Governance Principles


Glatfelter's Board of Directors (the "Board") is charged with providing effective governance over the Company’s business for the benefit of its shareholders, and has approved the following Governance Principles. The Governance Principles, which provide a framework for the Board’s responsibilities, are in addition to, and are not intended to change or interpret, any Federal or state law or regulation, the New York Stock Exchange ("NYSE") listing standards, the Articles of Incorporation, or the By-Laws of the Company. The principles and guidelines herein are subject to modification from time to time by the Board.


Management Organization

1.  General
Glatfelter's business is conducted by its officers, managers and employees, under the direction of the Chief Executive Officer ("CEO") and the oversight of the Board, which is comprised of a majority of independent directors. The Board is elected by the Company’s shareholders and is responsible for the oversight of the business and affairs of the Company. The Board shall carry out its responsibility by establishing the strategic direction for the Company’s business and by selecting, evaluating, advising and monitoring executive management, and shall ensure that the long-term interests of the Company as a whole, and its shareholders, are served by the conduct of the business operations. The Board and management recognize that, in addition to the shareholders, other stakeholders in the business include employees, retirees, contractors, customers, suppliers, government and regulatory officials, as well as the communities in which the Company operates. The Board and management believe that recognizing the interests of these stakeholders is fundamental to being able to provide value to shareholders.

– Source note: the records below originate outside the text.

(** A half-done append reuses a UID. The row and the counter are written by two
    statements outside a transaction: when the second one fails the call reports an
    error, but the message stays, and the next message of the mailbox is stored
    under the same UID. *)
Theorem failed_counter_reuses_uid now1 now2 uid name m1 m2 d b :
  wf_db d -> find_box uid name d = Some b ->
  exists_row (message_key (mb_id b) (nm_message_id m1)) (messages d) = false ->
  exists_row (message_key (mb_id b) (nm_message_id m2)) (messages d) = false ->
  nm_message_id m1 <> nm_message_id m2 ->
  exists s1 meta s2 r1 r2,
    append_message_to now1 uid name m1 (mkStore d None [false; false; false; true])
    = (Err (Storage SqlFailure), s1)
    /\ append_message_to now2 uid name m2 s1 = (Ok meta, s2)
    /\ r1 ∈ messages (db s2) /\ ms_message_id r1 = nm_message_id m1
    /\ r2 ∈ messages (db s2) /\ ms_message_id r2 = nm_message_id m2
    /\ ms_mailbox_id r1 = ms_mailbox_id r2 /\ ms_uid r1 = ms_uid r2.
Proof.
  intros Hd Hb E1 E2 Hne.
  set (row := mkMessageRow (next_rowid (map ms_id (messages d))) (mb_id b) (nm_message_id m1)
       (mb_uidnext b) now1 (nm_flags m1) (nm_subject m1) (Z.of_nat (length (nm_body m1)))
       (nm_body m1) (nm_sender m1) (nm_trust_state m1)).
  assert (H1 : append_message_to now1 uid name m1 (mkStore d None [false; false; false; true])
    = (Err (Storage SqlFailure), mkStore (set_messages d (messages d ++ [row])) None [])).
  { unfold append_message_to, mailbox_named. unfold mbind at 1 2, st_bind at 1 2.
    rewrite query_pass. unfold find_box in Hb. rewrite Hb. cbn [mret st_ret].
    unfold append_locked. erewrite st_bind_Ok by apply query_pass.
    rewrite (proj2 (count_where_0 _ _) E1). cbn [Nat.ltb Nat.leb].
    apply head_select in Hb as [Hb _].
    assert (Hx : exists_row (fun r => mb_id r =? mb_id b)%Z (mailboxes d) = true)
      by (apply exists_row_true; exists b; split; [done | apply Z.eqb_refl]).
    unfold mbind at 1, st_bind at 1. rewrite exec_pass. unfold insert_message.
    by rewrite E1, Hx. }
  exists (mkStore (set_messages d (messages d ++ [row])) None []).
  rewrite (append_calm now2) by done. cbn [db].
  change (find_box uid name (set_messages d (messages d ++ [row]))) with (find_box uid name d).
  rewrite Hb.
  assert (E2' : exists_row (message_key (mb_id b) (nm_message_id m2)) (messages d ++ [row]) = false).
  { apply exists_row_false. intros r [Hr|Hr%list_elem_of_singleton]%elem_of_app.
    - rewrite exists_row_false in E2. by apply E2.
    - subst r. unfold message_key. cbn. rewrite bool_decide_eq_false_2 by done. apply andb_false_r. }
  cbn [messages set_messages]. rewrite E2'. do 2 eexists. exists row. eexists.
  split; [exact H1|]. split; [reflexivity|]. cbn.
  split; [apply elem_of_app; left; apply elem_of_app; right; by apply list_elem_of_singleton|].
  split; [done|]. split; [apply elem_of_app; right; by apply list_elem_of_singleton|]. done.
Qed.

(** C23: interleaved appends. Two calls that both look the mailbox up before either
    inserts store two messages under one UID although nothing fails; but however
    calls interleave and whatever fails, the schema's constraints hold, so a
    message id is never stored twice in a mailbox. *)
Theorem interleaved_appends now1 now2 uid name m1 m2 d b :
  wf_db d -> find_box uid name d = Some b ->
  exists_row (message_key (mb_id b) (nm_message_id m1)) (messages d) = false ->
  exists_row (message_key (mb_id b) (nm_message_id m2)) (messages d) = false ->
  nm_message_id m1 <> nm_message_id m2 ->
  (exists s' meta1 meta2 r1 r2,
    rtc step (mkConfig (mkStore d None []) [Waiting now1 uid name m1; Waiting now2 uid name m2])
      (mkConfig s' [Returned (Ok meta1); Returned (Ok meta2)])
    /\ r1 ∈ messages (db s') /\ ms_message_id r1 = nm_message_id m1
    /\ r2 ∈ messages (db s') /\ ms_message_id r2 = nm_message_id m2
    /\ ms_mailbox_id r1 = ms_mailbox_id r2 /\ ms_uid r1 = ms_uid r2)
  /\ forall fs calls c', rtc step (mkConfig (mkStore d None fs) calls) c' -> wf_db (db (cf_store c')).
Proof.
  intros Hd Hb E1 E2 Hne. split.
  - assert (Hbin : b ∈ mailboxes d) by (by apply head_select in Hb as [? _]).
    destruct (append_locked_calm now1 b m1 (mkStore d None []) (mb_id b) (mb_uidvalidity b)
                (mb_uidnext b) eq_refl Hbin eq_refl E1) as (meta1 & d1 & H1 & Hm1 & (b1 & Hb1 & Hid1)).
    assert (E2' : exists_row (message_key (mb_id b) (nm_message_id m2)) (messages d1) = false).
    { rewrite Hm1. apply exists_row_false. intros r [Hr|Hr%list_elem_of_singleton]%elem_of_app.
      - rewrite exists_row_false in E2. by apply E2.
      - subst r. unfold message_key. cbn. rewrite bool_decide_eq_false_2 by done. apply andb_false_r. }
    destruct (append_locked_calm now2 b1 m2 (mkStore d1 None []) (mb_id b) (mb_uidvalidity b)
                (mb_uidnext b) eq_refl Hb1 Hid1 E2') as (meta2 & d2 & H2 & Hm2 & _).
    exists (mkStore d2 None []), meta1, meta2. do 2 eexists. split.
    + eapply rtc_l.
      { eapply (step_look _ _ _ 0); [reflexivity|].
        rewrite mailbox_named_calm by done. cbn [db]. rewrite Hb. reflexivity. }
      eapply rtc_l.
      { eapply (step_look _ _ _ 1); [reflexivity|].
        rewrite mailbox_named_calm by done. cbn [db]. rewrite Hb. reflexivity. }
      eapply rtc_l; [eapply (step_insert _ _ _ 0); [reflexivity | exact H1]|].
      eapply rtc_l; [eapply (step_insert _ _ _ 1); [reflexivity | exact H2]|]. apply rtc_refl.
    + cbn. rewrite Hm2. cbn. rewrite Hm1.
      split; [apply elem_of_app; left; apply elem_of_app; right; by apply list_elem_of_singleton|].
      split; [done|]. split; [apply elem_of_app; right; by apply list_elem_of_singleton|]. done.
  - intros fs calls c' Hr.
    refine (proj1 (steps_inv _ _ Hr _)). split; [exact Hd|]. intros x Hx. discriminate Hx.
Qed.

2.  Chairman & Chief Executive Officer
Currently, the Chief Executive Officer is also the Chairman of the Board of Directors. The Chairman presides at all meetings of the shareholders and is responsible to the Board for the day-to-day management of the Company. The Chairman proposes, with the involvement of the Board, the schedule, agenda and materials for the meetings of the Board over which he presides. Each year, the Board elects one of its members to serve as Chairman. The Board reviews its governance structure and the qualifications of each Director and determines which Director is best qualified to chair the Board. The Board believes that the Company and its shareholders are best served by having a Chairman who has a wide-ranging, in-depth knowledge of the Company’s business operations and the competitive landscape and who can best execute the strategic plan approved by the Board, based on his or her extensive experience and knowledge of the Company’s operations, industry, competitive challenges and opportunities.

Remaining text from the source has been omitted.